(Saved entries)
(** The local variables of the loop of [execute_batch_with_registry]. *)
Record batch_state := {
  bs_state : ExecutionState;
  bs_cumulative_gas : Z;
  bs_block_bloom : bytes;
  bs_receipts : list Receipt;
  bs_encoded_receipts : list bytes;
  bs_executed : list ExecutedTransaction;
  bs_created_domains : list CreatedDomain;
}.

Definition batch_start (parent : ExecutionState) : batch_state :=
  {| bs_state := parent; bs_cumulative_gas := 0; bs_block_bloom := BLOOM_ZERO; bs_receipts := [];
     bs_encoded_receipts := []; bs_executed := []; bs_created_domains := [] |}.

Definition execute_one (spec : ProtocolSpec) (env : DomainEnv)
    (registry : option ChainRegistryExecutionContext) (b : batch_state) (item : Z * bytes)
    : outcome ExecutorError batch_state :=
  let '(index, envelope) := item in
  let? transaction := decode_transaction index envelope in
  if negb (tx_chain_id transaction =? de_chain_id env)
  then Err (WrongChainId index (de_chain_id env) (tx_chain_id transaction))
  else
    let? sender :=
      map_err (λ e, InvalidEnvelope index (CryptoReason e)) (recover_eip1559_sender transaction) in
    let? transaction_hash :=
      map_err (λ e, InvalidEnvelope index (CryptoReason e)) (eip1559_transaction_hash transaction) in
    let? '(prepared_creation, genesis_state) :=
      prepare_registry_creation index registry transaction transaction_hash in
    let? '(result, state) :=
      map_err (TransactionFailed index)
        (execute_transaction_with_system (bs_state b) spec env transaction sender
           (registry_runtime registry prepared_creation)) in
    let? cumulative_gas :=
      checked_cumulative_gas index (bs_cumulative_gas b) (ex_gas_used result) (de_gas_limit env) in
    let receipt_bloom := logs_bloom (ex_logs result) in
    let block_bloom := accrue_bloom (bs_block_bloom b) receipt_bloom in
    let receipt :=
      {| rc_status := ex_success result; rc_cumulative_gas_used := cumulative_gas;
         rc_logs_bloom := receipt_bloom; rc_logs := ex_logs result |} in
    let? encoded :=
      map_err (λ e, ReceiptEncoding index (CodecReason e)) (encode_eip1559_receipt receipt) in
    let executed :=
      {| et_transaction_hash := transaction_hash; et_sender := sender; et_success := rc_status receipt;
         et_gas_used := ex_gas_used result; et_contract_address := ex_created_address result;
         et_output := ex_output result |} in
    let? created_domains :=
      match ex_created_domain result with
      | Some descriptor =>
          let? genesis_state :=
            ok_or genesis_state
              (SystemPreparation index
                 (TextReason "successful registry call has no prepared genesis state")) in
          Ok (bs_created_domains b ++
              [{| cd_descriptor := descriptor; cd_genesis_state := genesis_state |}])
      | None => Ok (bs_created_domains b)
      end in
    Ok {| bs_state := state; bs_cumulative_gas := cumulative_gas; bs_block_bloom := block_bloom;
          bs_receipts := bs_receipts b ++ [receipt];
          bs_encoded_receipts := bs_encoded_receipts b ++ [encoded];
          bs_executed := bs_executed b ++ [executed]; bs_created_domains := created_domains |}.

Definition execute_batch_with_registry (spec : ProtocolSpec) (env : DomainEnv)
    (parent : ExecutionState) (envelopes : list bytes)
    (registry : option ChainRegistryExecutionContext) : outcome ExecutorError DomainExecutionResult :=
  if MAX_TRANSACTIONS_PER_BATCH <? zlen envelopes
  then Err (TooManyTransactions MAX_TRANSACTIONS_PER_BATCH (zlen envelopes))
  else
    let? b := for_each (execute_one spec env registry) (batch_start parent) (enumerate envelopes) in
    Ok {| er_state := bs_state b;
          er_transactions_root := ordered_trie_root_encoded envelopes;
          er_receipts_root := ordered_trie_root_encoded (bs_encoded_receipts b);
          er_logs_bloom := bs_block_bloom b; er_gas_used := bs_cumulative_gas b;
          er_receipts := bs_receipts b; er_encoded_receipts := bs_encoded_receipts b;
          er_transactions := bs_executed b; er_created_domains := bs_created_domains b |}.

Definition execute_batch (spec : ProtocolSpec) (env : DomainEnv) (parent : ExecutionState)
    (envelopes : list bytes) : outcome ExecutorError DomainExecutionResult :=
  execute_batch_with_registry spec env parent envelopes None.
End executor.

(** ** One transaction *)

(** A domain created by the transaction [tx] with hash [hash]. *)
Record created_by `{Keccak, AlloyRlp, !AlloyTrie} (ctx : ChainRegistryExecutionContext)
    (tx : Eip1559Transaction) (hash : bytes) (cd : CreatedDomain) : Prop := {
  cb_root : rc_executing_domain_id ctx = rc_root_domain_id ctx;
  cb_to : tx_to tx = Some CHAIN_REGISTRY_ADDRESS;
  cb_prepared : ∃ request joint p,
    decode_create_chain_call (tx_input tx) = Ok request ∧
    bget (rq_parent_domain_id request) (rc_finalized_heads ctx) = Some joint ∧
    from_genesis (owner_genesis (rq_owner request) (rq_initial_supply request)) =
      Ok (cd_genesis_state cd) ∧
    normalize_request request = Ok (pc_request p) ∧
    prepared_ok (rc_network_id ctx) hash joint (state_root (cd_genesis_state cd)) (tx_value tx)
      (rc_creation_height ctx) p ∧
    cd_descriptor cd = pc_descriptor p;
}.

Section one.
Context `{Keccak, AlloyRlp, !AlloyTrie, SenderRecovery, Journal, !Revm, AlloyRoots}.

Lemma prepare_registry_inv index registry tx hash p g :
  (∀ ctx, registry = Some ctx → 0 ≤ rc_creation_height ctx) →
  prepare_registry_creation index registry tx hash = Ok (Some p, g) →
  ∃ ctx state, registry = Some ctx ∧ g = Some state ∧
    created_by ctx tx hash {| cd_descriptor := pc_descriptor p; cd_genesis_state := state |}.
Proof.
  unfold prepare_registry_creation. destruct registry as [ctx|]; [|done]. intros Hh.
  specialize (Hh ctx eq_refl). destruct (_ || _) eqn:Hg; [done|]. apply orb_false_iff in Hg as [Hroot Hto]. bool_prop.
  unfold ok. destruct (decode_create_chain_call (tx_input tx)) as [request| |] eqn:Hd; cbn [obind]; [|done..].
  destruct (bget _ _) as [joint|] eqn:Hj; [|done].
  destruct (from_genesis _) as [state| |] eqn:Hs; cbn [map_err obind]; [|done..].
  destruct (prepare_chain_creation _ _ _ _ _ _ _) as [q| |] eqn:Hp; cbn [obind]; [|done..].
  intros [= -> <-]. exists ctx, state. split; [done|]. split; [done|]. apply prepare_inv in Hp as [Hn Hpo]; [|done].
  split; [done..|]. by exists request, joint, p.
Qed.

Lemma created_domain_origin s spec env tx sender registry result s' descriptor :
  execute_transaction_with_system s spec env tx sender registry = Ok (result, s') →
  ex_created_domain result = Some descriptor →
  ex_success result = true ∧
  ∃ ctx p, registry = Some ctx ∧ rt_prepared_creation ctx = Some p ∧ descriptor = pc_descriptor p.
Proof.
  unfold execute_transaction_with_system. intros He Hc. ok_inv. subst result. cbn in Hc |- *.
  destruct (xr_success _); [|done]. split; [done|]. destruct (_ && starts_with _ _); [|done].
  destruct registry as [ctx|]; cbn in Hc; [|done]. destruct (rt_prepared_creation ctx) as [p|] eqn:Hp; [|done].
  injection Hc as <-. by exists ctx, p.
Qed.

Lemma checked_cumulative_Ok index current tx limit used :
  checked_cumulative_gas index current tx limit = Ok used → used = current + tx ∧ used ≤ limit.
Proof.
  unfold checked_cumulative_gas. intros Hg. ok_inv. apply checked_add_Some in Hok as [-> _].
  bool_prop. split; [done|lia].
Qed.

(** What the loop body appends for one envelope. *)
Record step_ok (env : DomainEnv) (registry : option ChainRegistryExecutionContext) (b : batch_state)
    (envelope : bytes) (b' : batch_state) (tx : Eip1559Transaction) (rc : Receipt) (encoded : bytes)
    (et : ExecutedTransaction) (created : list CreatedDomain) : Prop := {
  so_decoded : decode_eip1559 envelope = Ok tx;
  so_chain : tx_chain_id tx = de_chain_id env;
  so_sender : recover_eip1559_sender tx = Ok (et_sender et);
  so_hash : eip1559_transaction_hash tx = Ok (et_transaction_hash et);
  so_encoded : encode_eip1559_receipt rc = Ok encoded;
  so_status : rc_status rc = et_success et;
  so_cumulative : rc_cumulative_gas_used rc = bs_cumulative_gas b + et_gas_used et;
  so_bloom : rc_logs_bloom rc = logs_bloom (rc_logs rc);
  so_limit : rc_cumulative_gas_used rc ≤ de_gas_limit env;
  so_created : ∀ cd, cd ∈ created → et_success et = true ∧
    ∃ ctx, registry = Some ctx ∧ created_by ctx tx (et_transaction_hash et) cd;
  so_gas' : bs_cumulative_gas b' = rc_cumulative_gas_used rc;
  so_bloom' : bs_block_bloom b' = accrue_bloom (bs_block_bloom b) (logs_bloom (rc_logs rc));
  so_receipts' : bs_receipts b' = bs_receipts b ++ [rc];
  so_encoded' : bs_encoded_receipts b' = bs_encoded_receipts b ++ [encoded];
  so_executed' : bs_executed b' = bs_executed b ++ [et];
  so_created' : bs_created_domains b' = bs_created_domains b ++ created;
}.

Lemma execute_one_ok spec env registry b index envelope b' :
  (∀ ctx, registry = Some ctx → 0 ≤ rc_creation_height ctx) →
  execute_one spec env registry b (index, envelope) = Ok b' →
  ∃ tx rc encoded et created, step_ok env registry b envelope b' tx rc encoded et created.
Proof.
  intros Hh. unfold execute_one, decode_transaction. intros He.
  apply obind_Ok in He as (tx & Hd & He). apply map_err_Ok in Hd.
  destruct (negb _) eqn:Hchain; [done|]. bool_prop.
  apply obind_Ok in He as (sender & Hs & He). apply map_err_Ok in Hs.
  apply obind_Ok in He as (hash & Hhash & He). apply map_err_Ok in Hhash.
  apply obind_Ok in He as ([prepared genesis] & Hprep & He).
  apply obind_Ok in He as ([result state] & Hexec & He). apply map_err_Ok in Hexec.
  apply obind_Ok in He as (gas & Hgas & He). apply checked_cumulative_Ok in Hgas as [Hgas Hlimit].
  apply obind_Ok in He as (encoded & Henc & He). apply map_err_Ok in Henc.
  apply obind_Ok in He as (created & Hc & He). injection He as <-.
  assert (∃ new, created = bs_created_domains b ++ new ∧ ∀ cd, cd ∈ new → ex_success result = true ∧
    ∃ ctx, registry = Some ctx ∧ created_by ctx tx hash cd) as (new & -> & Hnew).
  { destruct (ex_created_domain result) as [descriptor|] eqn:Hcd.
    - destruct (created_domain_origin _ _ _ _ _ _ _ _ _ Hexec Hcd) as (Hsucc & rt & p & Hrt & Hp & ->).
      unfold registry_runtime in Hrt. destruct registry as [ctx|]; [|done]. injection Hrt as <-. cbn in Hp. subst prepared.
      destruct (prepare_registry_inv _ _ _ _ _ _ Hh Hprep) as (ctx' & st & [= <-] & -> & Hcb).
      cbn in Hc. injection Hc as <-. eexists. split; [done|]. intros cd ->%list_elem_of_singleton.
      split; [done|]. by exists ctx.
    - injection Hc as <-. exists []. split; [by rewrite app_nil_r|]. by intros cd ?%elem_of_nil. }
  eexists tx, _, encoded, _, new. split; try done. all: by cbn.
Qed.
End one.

* * *

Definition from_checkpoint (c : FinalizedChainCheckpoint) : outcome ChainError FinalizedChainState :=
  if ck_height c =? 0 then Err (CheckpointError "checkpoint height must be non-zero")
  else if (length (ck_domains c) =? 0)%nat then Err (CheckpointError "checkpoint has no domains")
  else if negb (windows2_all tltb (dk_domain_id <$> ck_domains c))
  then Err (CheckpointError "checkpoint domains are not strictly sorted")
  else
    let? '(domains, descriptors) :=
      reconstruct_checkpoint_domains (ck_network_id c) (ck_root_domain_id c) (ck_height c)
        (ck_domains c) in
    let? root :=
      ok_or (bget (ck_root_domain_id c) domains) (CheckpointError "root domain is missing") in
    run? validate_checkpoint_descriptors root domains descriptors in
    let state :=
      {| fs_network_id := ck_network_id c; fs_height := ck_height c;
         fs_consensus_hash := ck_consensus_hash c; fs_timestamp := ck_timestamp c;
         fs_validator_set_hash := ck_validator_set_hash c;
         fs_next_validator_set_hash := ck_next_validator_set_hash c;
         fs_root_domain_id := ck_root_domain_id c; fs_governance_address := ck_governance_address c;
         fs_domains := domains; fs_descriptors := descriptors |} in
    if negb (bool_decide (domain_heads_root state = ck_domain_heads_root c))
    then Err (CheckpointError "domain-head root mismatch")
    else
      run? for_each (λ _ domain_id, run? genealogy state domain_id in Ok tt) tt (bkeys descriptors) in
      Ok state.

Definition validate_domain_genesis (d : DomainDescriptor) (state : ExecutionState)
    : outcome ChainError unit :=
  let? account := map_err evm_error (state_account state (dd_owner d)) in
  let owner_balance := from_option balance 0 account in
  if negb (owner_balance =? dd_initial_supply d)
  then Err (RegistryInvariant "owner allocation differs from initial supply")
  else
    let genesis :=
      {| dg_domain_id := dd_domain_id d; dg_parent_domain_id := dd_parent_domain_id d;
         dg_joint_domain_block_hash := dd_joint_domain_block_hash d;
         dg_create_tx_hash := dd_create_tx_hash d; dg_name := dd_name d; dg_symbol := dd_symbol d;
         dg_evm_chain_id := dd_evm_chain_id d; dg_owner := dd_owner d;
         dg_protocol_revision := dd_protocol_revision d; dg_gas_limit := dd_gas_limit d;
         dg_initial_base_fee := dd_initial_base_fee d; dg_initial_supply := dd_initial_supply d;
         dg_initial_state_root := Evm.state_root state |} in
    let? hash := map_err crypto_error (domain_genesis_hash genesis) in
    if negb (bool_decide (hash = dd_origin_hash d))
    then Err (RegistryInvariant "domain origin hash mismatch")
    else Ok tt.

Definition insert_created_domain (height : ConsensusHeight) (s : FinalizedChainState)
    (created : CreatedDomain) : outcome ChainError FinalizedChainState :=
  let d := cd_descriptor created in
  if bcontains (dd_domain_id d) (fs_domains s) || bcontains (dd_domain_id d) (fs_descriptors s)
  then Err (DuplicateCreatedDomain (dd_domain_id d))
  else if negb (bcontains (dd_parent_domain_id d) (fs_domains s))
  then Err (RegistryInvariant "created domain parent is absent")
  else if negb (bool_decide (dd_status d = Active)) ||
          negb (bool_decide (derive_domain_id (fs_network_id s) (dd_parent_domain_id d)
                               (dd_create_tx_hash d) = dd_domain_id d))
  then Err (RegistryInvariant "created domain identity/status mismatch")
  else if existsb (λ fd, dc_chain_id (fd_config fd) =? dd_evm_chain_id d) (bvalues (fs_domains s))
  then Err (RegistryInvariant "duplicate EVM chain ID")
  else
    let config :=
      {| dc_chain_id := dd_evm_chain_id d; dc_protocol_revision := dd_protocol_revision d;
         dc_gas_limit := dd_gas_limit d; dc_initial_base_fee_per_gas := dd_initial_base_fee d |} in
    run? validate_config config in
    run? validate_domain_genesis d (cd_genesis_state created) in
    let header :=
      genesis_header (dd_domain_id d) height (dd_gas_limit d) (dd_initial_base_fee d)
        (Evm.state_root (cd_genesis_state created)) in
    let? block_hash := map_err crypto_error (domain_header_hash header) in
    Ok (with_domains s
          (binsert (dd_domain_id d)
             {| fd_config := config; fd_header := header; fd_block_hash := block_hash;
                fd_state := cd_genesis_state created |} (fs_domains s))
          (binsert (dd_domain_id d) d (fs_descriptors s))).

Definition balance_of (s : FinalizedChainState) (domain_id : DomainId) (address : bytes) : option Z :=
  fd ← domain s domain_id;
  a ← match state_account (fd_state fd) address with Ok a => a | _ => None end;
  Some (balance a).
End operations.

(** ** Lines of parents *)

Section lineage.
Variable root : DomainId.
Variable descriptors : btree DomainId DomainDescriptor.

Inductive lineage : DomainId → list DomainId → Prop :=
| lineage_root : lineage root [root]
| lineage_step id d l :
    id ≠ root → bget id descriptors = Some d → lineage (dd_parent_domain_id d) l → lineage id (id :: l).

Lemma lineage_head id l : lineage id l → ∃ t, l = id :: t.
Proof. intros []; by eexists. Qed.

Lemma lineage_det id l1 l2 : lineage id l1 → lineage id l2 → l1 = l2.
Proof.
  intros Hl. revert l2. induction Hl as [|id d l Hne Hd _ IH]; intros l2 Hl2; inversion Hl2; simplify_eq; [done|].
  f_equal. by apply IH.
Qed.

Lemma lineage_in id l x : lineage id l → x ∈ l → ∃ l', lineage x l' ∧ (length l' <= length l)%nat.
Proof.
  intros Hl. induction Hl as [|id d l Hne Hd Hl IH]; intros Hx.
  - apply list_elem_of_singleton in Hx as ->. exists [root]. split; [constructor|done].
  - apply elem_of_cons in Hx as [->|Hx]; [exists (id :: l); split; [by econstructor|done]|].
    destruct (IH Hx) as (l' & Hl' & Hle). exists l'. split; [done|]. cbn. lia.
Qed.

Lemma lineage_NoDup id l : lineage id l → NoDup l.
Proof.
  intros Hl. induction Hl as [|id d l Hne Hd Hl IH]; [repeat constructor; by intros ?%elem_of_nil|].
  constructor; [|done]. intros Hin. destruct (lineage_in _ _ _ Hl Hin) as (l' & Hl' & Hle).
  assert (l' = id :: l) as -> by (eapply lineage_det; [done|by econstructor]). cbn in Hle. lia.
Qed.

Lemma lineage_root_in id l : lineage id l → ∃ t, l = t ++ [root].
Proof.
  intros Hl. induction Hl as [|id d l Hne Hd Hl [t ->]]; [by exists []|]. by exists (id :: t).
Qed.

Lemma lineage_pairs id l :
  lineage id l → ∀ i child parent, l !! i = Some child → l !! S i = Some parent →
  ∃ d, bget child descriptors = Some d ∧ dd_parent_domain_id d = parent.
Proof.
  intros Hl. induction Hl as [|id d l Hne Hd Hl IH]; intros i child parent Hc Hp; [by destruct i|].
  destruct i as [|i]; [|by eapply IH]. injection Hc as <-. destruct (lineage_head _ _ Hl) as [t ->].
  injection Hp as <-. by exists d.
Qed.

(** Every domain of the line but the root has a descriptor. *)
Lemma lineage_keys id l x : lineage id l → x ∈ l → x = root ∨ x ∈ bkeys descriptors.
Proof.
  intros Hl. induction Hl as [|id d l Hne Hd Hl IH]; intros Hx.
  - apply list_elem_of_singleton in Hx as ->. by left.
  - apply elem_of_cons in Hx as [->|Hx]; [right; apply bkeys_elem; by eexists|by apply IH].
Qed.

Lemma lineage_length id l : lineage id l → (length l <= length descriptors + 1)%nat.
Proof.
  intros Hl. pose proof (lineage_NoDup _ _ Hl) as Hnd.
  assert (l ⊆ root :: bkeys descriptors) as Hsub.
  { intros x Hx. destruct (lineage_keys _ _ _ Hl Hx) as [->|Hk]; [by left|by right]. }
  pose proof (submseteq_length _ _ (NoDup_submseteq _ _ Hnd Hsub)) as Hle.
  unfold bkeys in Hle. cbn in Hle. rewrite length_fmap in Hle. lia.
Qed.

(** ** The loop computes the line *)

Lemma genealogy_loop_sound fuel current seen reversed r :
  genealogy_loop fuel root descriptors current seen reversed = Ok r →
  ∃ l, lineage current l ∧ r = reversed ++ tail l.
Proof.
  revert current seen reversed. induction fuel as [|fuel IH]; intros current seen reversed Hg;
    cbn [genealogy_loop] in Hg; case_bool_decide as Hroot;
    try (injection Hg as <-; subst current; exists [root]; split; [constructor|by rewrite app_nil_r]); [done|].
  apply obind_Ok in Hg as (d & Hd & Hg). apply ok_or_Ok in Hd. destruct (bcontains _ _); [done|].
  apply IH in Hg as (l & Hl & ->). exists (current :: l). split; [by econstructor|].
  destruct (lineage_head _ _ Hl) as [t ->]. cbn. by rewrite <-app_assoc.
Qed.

◆ The problem: Scan the data for the string "econstructor" and copy each line in which it occurs.

◆ Exercise output:
  - apply elem_of_cons in Hx as [->|Hx]; [exists (id :: l); split; [by econstructor|done]|].
  assert (l' = id :: l) as -> by (eapply lineage_det; [done|by econstructor]). cbn in Hle. lia.
  apply IH in Hg as (l & Hl & ->). exists (current :: l). split; [by econstructor|].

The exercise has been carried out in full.